→ Assignment
Every line of the listing should be transcribed exactly, with nothing left out.

== Records for this exercise ==

(** One turn of the interface loop. *)
Definition reconcileRouterInterface sc routerSpec (router : Router) ifaceSpec : CM (flow unit) :=
  let liveByUUID := index_by RouterInterface_UUID (Router_Interfaces router) in
  let liveByNetwork := index_by RouterInterface_Network (Router_Interfaces router) in
  let! c := get in
  match GetNetworkStatus (status c) (RouterInterfaceSpec_Network ifaceSpec) with
  | None =>
      throw (errorString ("network " +:+ quote (RouterInterfaceSpec_Network ifaceSpec)
               +:+ " not found in status for router " +:+ quote (RouterSpec_Name routerSpec)
               +:+ " interface"))
  | Some ns =>
      if RouterInterfaceSpec_UUID ifaceSpec != "" then
        adoptRouterInterface routerSpec ifaceSpec ns liveByUUID ;;! ret (Next ())
      else
        match liveByNetwork !! NetworkStatus_NetworkID ns with
        | Some live => claimRouterInterface routerSpec ifaceSpec ns live ;;! ret (Next ())
        | None => returning (createRouterInterface sc routerSpec router ifaceSpec ns)
        end
  end.

Definition reconcileRouterInterfaces sc routerSpec (router : Router) : CM Result :=
  let! c := get in
  match GetRouterStatus (status c) (RouterSpec_Name routerSpec) with
  | None =>
      throw (errorString ("router " +:+ quote (RouterSpec_Name routerSpec) +:+ " not found in status"))
  | Some _ =>
      let? _ := foreach (RouterSpec_Interfaces routerSpec)
                  (reconcileRouterInterface sc routerSpec router) in
      ret emptyResult
  end.

(** ** One router, all routers *)

Definition reconcileRouter sc routerSpec : CM Result :=
  let! (router, result) :=
    (if RouterSpec_UUID routerSpec != "" then
       let! router := adoptRouter sc routerSpec in ret (Some router, emptyResult)
     else ensureManagedRouter sc routerSpec) in
  if negb (IsZero result) then ret result
  else
    let! router := deref router in
    modify (setRouterStatus routerSpec (Router_UUID router)) ;;!
    if Router_Status router != RouterActive then ret routerRequeueAfter
    else reconcileRouterInterfaces sc routerSpec router.

(** The running result of the loop: the least non-zero requeue so far. *)
Definition lowerResult (result res : Result) : Result :=
  if negb (IsZero res) && (IsZero result || (RequeueAfter res <? RequeueAfter result)%Z)
  then res else result.

Definition reconcileRoutersLoop sc : CM Result :=
  let! c := get in
  foldM (λ result routerSpec,
           let! res := wrap ("reconciling router " +:+ quote (RouterSpec_Name routerSpec) +:+ ": ")
                         (reconcileRouter sc routerSpec) in
           ret (lowerResult result res))
    (CloudscaleClusterSpec_Routers (spec c)) emptyResult.

Definition reconcileRouters sc : CM Result :=
  deferred (λ r c,
      match r with
      | Err e => setCondition RouterReadyCondition ConditionFalse RouterErrorReason (Error e) c
      | Ok result =>
          if negb (IsZero result) then
            setCondition RouterReadyCondition ConditionFalse RouterNotReadyReason
              "Waiting for routers to become available" c
          else match CloudscaleClusterSpec_Routers (spec c) with
               | [] => setCondition RouterReadyCondition ConditionTrue RouterDisabledReason "" c
               | _ => setCondition RouterReadyCondition ConditionTrue RouterProvisionedReason "" c
               end
      end)
    (reconcileRoutersLoop sc).

(** ** Deletion *)

Definition hasManagedInterface (rs : RouterStatus) : bool :=
  existsb RouterInterfaceStatus_Managed (RouterStatus_Interfaces rs).

(** One turn of the detach loop: the entries to keep and the errors so far. *)
Definition deleteInterfaceStep sc (rs : RouterStatus) (router : Router)
    (acc : list RouterInterfaceStatus * list error) (iface : RouterInterfaceStatus)
    : CM (list RouterInterfaceStatus * list error) :=
  let (remaining, errs) := acc in
  let liveUUIDs := index_by RouterInterface_UUID (Router_Interfaces router) in
  let liveByNetwork := index_by RouterInterface_Network (Router_Interfaces router) in
  let! c := get in
  if negb (RouterInterfaceStatus_Managed iface) then ret (remaining ++ [iface], errs)
  else
    let interfaceID :=
      if RouterInterfaceStatus_InterfaceID iface == "" then
        match GetNetworkStatus (status c) (RouterInterfaceStatus_Network iface) with
        | Some ns =>
            match liveByNetwork !! NetworkStatus_NetworkID ns with
            | Some live => RouterInterface_UUID live
            | None => ""
            end
        | None => RouterInterfaceStatus_InterfaceID iface
        end
      else RouterInterfaceStatus_InterfaceID iface in
    match liveUUIDs !! interfaceID with
    | None => ret (remaining, errs)
    | Some _ =>
        let! r := try (call (router_DeleteInterface (Routers (scope_Client sc))
                               (RouterStatus_RouterID rs) interfaceID)
                         (λ r, EInterfaceDelete (RouterStatus_RouterID rs) interfaceID r)) in
        match r with
        | Err e =>
            if negb (IsNotFound e) then
              ret (remaining ++ [mkRouterInterfaceStatus (RouterInterfaceStatus_Network iface)
                                   interfaceID (RouterInterfaceStatus_Managed iface)],
                   errs ++ [wrapError ("deleting router interface for " +:+ RouterStatus_Name rs
                              +:+ "/" +:+ RouterInterfaceStatus_Network iface +:+ ": ") e])
            else ret (remaining, errs)
        | Ok _ => ret (remaining, errs)
        end
    end.

(** The router's entry after the writes through its pointer, and the errors. *)
Definition deleteRouterInterfaces sc (rs : RouterStatus) : CM (RouterStatus * list error) :=
  if negb (hasManagedInterface rs) then ret (rs, [])
  else
    let! r := try (sdk_Get KRouter (RoutersOf sc) (RouterStatus_RouterID rs)) in
    match r with
    | Err e =>
        if IsNotFound e then ret (set_RouterStatus_Interfaces [] rs, [])
        else ret (rs, [wrapError ("getting router " +:+ quote (RouterStatus_Name rs)
                         +:+ " to detach its interfaces: ") e])
    | Ok router =>
        let! (remaining, errs) :=
          foldM (deleteInterfaceStep sc rs router) (RouterStatus_Interfaces rs) ([], []) in
        ret (set_RouterStatus_Interfaces remaining rs, errs)
    end.

(** One turn of the deletion loop. *)
Definition deleteRouterStep sc (acc : list RouterStatus * list error) (router : RouterStatus)
    : CM (list RouterStatus * list error) :=
  let (remaining, errs) := acc in
  let deleted router :=
    Eventf "Normal" "RouterDeleted" "DeleteRouter"
      ("Deleted router " +:+ RouterStatus_Name router +:+ " (" +:+ RouterStatus_RouterID router +:+ ")") ;;!
    ret (remaining, errs) in
  if RouterStatus_RouterID router == "" then ret (remaining, errs)
  else
    let! (router, ifaceErrs) := deleteRouterInterfaces sc router in
    match ifaceErrs with
    | _ :: _ => ret (remaining ++ [router], errs ++ ifaceErrs)
    | [] =>
        if negb (RouterStatus_Managed router) then ret (remaining ++ [router], errs)
        else
          let! r := try (sdk_Delete KRouter (RoutersOf sc) (RouterStatus_RouterID router)) in
          match r with
          | Err e =>
              if negb (IsNotFound e) then
                ret (remaining ++ [router],
                     errs ++ [wrapError ("deleting router " +:+ quote (RouterStatus_Name router)
                                +:+ ": ") e])
              else deleted router
          | Ok _ => deleted router
          end
    end.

===

→ Response to this exercise
(** One turn of the interface loop. *)
Definition reconcileRouterInterface sc routerSpec (router : Router) ifaceSpec : CM (flow unit) :=
  let liveByUUID := index_by RouterInterface_UUID (Router_Interfaces router) in
  let liveByNetwork := index_by RouterInterface_Network (Router_Interfaces router) in
  let! c := get in
  match GetNetworkStatus (status c) (RouterInterfaceSpec_Network ifaceSpec) with
  | None =>
      throw (errorString ("network " +:+ quote (RouterInterfaceSpec_Network ifaceSpec)
               +:+ " not found in status for router " +:+ quote (RouterSpec_Name routerSpec)
               +:+ " interface"))
  | Some ns =>
      if RouterInterfaceSpec_UUID ifaceSpec != "" then
        adoptRouterInterface routerSpec ifaceSpec ns liveByUUID ;;! ret (Next ())
      else
        match liveByNetwork !! NetworkStatus_NetworkID ns with
        | Some live => claimRouterInterface routerSpec ifaceSpec ns live ;;! ret (Next ())
        | None => returning (createRouterInterface sc routerSpec router ifaceSpec ns)
        end
  end.

Definition reconcileRouterInterfaces sc routerSpec (router : Router) : CM Result :=
  let! c := get in
  match GetRouterStatus (status c) (RouterSpec_Name routerSpec) with
  | None =>
      throw (errorString ("router " +:+ quote (RouterSpec_Name routerSpec) +:+ " not found in status"))
  | Some _ =>
      let? _ := foreach (RouterSpec_Interfaces routerSpec)
                  (reconcileRouterInterface sc routerSpec router) in
      ret emptyResult
  end.

(** ** One router, all routers *)

Definition reconcileRouter sc routerSpec : CM Result :=
  let! (router, result) :=
    (if RouterSpec_UUID routerSpec != "" then
       let! router := adoptRouter sc routerSpec in ret (Some router, emptyResult)
     else ensureManagedRouter sc routerSpec) in
  if negb (IsZero result) then ret result
  else
    let! router := deref router in
    modify (setRouterStatus routerSpec (Router_UUID router)) ;;!
    if Router_Status router != RouterActive then ret routerRequeueAfter
    else reconcileRouterInterfaces sc routerSpec router.

(** The running result of the loop: the least non-zero requeue so far. *)
Definition lowerResult (result res : Result) : Result :=
  if negb (IsZero res) && (IsZero result || (RequeueAfter res <? RequeueAfter result)%Z)
  then res else result.

Definition reconcileRoutersLoop sc : CM Result :=
  let! c := get in
  foldM (λ result routerSpec,
           let! res := wrap ("reconciling router " +:+ quote (RouterSpec_Name routerSpec) +:+ ": ")
                         (reconcileRouter sc routerSpec) in
           ret (lowerResult result res))
    (CloudscaleClusterSpec_Routers (spec c)) emptyResult.

Definition reconcileRouters sc : CM Result :=
  deferred (λ r c,
      match r with
      | Err e => setCondition RouterReadyCondition ConditionFalse RouterErrorReason (Error e) c
      | Ok result =>
          if negb (IsZero result) then
            setCondition RouterReadyCondition ConditionFalse RouterNotReadyReason
              "Waiting for routers to become available" c
          else match CloudscaleClusterSpec_Routers (spec c) with
               | [] => setCondition RouterReadyCondition ConditionTrue RouterDisabledReason "" c
               | _ => setCondition RouterReadyCondition ConditionTrue RouterProvisionedReason "" c
               end
      end)
    (reconcileRoutersLoop sc).

(** ** Deletion *)

Definition hasManagedInterface (rs : RouterStatus) : bool :=
  existsb RouterInterfaceStatus_Managed (RouterStatus_Interfaces rs).

(** One turn of the detach loop: the entries to keep and the errors so far. *)
Definition deleteInterfaceStep sc (rs : RouterStatus) (router : Router)
    (acc : list RouterInterfaceStatus * list error) (iface : RouterInterfaceStatus)
    : CM (list RouterInterfaceStatus * list error) :=
  let (remaining, errs) := acc in
  let liveUUIDs := index_by RouterInterface_UUID (Router_Interfaces router) in
  let liveByNetwork := index_by RouterInterface_Network (Router_Interfaces router) in
  let! c := get in
  if negb (RouterInterfaceStatus_Managed iface) then ret (remaining ++ [iface], errs)
  else
    let interfaceID :=
      if RouterInterfaceStatus_InterfaceID iface == "" then
        match GetNetworkStatus (status c) (RouterInterfaceStatus_Network iface) with
        | Some ns =>
            match liveByNetwork !! NetworkStatus_NetworkID ns with
            | Some live => RouterInterface_UUID live
            | None => ""
            end
        | None => RouterInterfaceStatus_InterfaceID iface
        end
      else RouterInterfaceStatus_InterfaceID iface in
    match liveUUIDs !! interfaceID with
    | None => ret (remaining, errs)
    | Some _ =>
        let! r := try (call (router_DeleteInterface (Routers (scope_Client sc))
                               (RouterStatus_RouterID rs) interfaceID)
                         (λ r, EInterfaceDelete (RouterStatus_RouterID rs) interfaceID r)) in
        match r with
        | Err e =>
            if negb (IsNotFound e) then
              ret (remaining ++ [mkRouterInterfaceStatus (RouterInterfaceStatus_Network iface)
                                   interfaceID (RouterInterfaceStatus_Managed iface)],
                   errs ++ [wrapError ("deleting router interface for " +:+ RouterStatus_Name rs
                              +:+ "/" +:+ RouterInterfaceStatus_Network iface +:+ ": ") e])
            else ret (remaining, errs)
        | Ok _ => ret (remaining, errs)
        end
    end.

(** The router's entry after the writes through its pointer, and the errors. *)
Definition deleteRouterInterfaces sc (rs : RouterStatus) : CM (RouterStatus * list error) :=
  if negb (hasManagedInterface rs) then ret (rs, [])
  else
    let! r := try (sdk_Get KRouter (RoutersOf sc) (RouterStatus_RouterID rs)) in
    match r with
    | Err e =>
        if IsNotFound e then ret (set_RouterStatus_Interfaces [] rs, [])
        else ret (rs, [wrapError ("getting router " +:+ quote (RouterStatus_Name rs)
                         +:+ " to detach its interfaces: ") e])
    | Ok router =>
        let! (remaining, errs) :=
          foldM (deleteInterfaceStep sc rs router) (RouterStatus_Interfaces rs) ([], []) in
        ret (set_RouterStatus_Interfaces remaining rs, errs)
    end.

(** One turn of the deletion loop. *)
Definition deleteRouterStep sc (acc : list RouterStatus * list error) (router : RouterStatus)
    : CM (list RouterStatus * list error) :=
  let (remaining, errs) := acc in
  let deleted router :=
    Eventf "Normal" "RouterDeleted" "DeleteRouter"
      ("Deleted router " +:+ RouterStatus_Name router +:+ " (" +:+ RouterStatus_RouterID router +:+ ")") ;;!
    ret (remaining, errs) in
  if RouterStatus_RouterID router == "" then ret (remaining, errs)
  else
    let! (router, ifaceErrs) := deleteRouterInterfaces sc router in
    match ifaceErrs with
    | _ :: _ => ret (remaining ++ [router], errs ++ ifaceErrs)
    | [] =>
        if negb (RouterStatus_Managed router) then ret (remaining ++ [router], errs)
        else
          let! r := try (sdk_Delete KRouter (RoutersOf sc) (RouterStatus_RouterID router)) in
          match r with
          | Err e =>
              if negb (IsNotFound e) then
                ret (remaining ++ [router],
                     errs ++ [wrapError ("deleting router " +:+ quote (RouterStatus_Name router)
                                +:+ ": ") e])
              else deleted router
          | Ok _ => deleted router
          end
    end.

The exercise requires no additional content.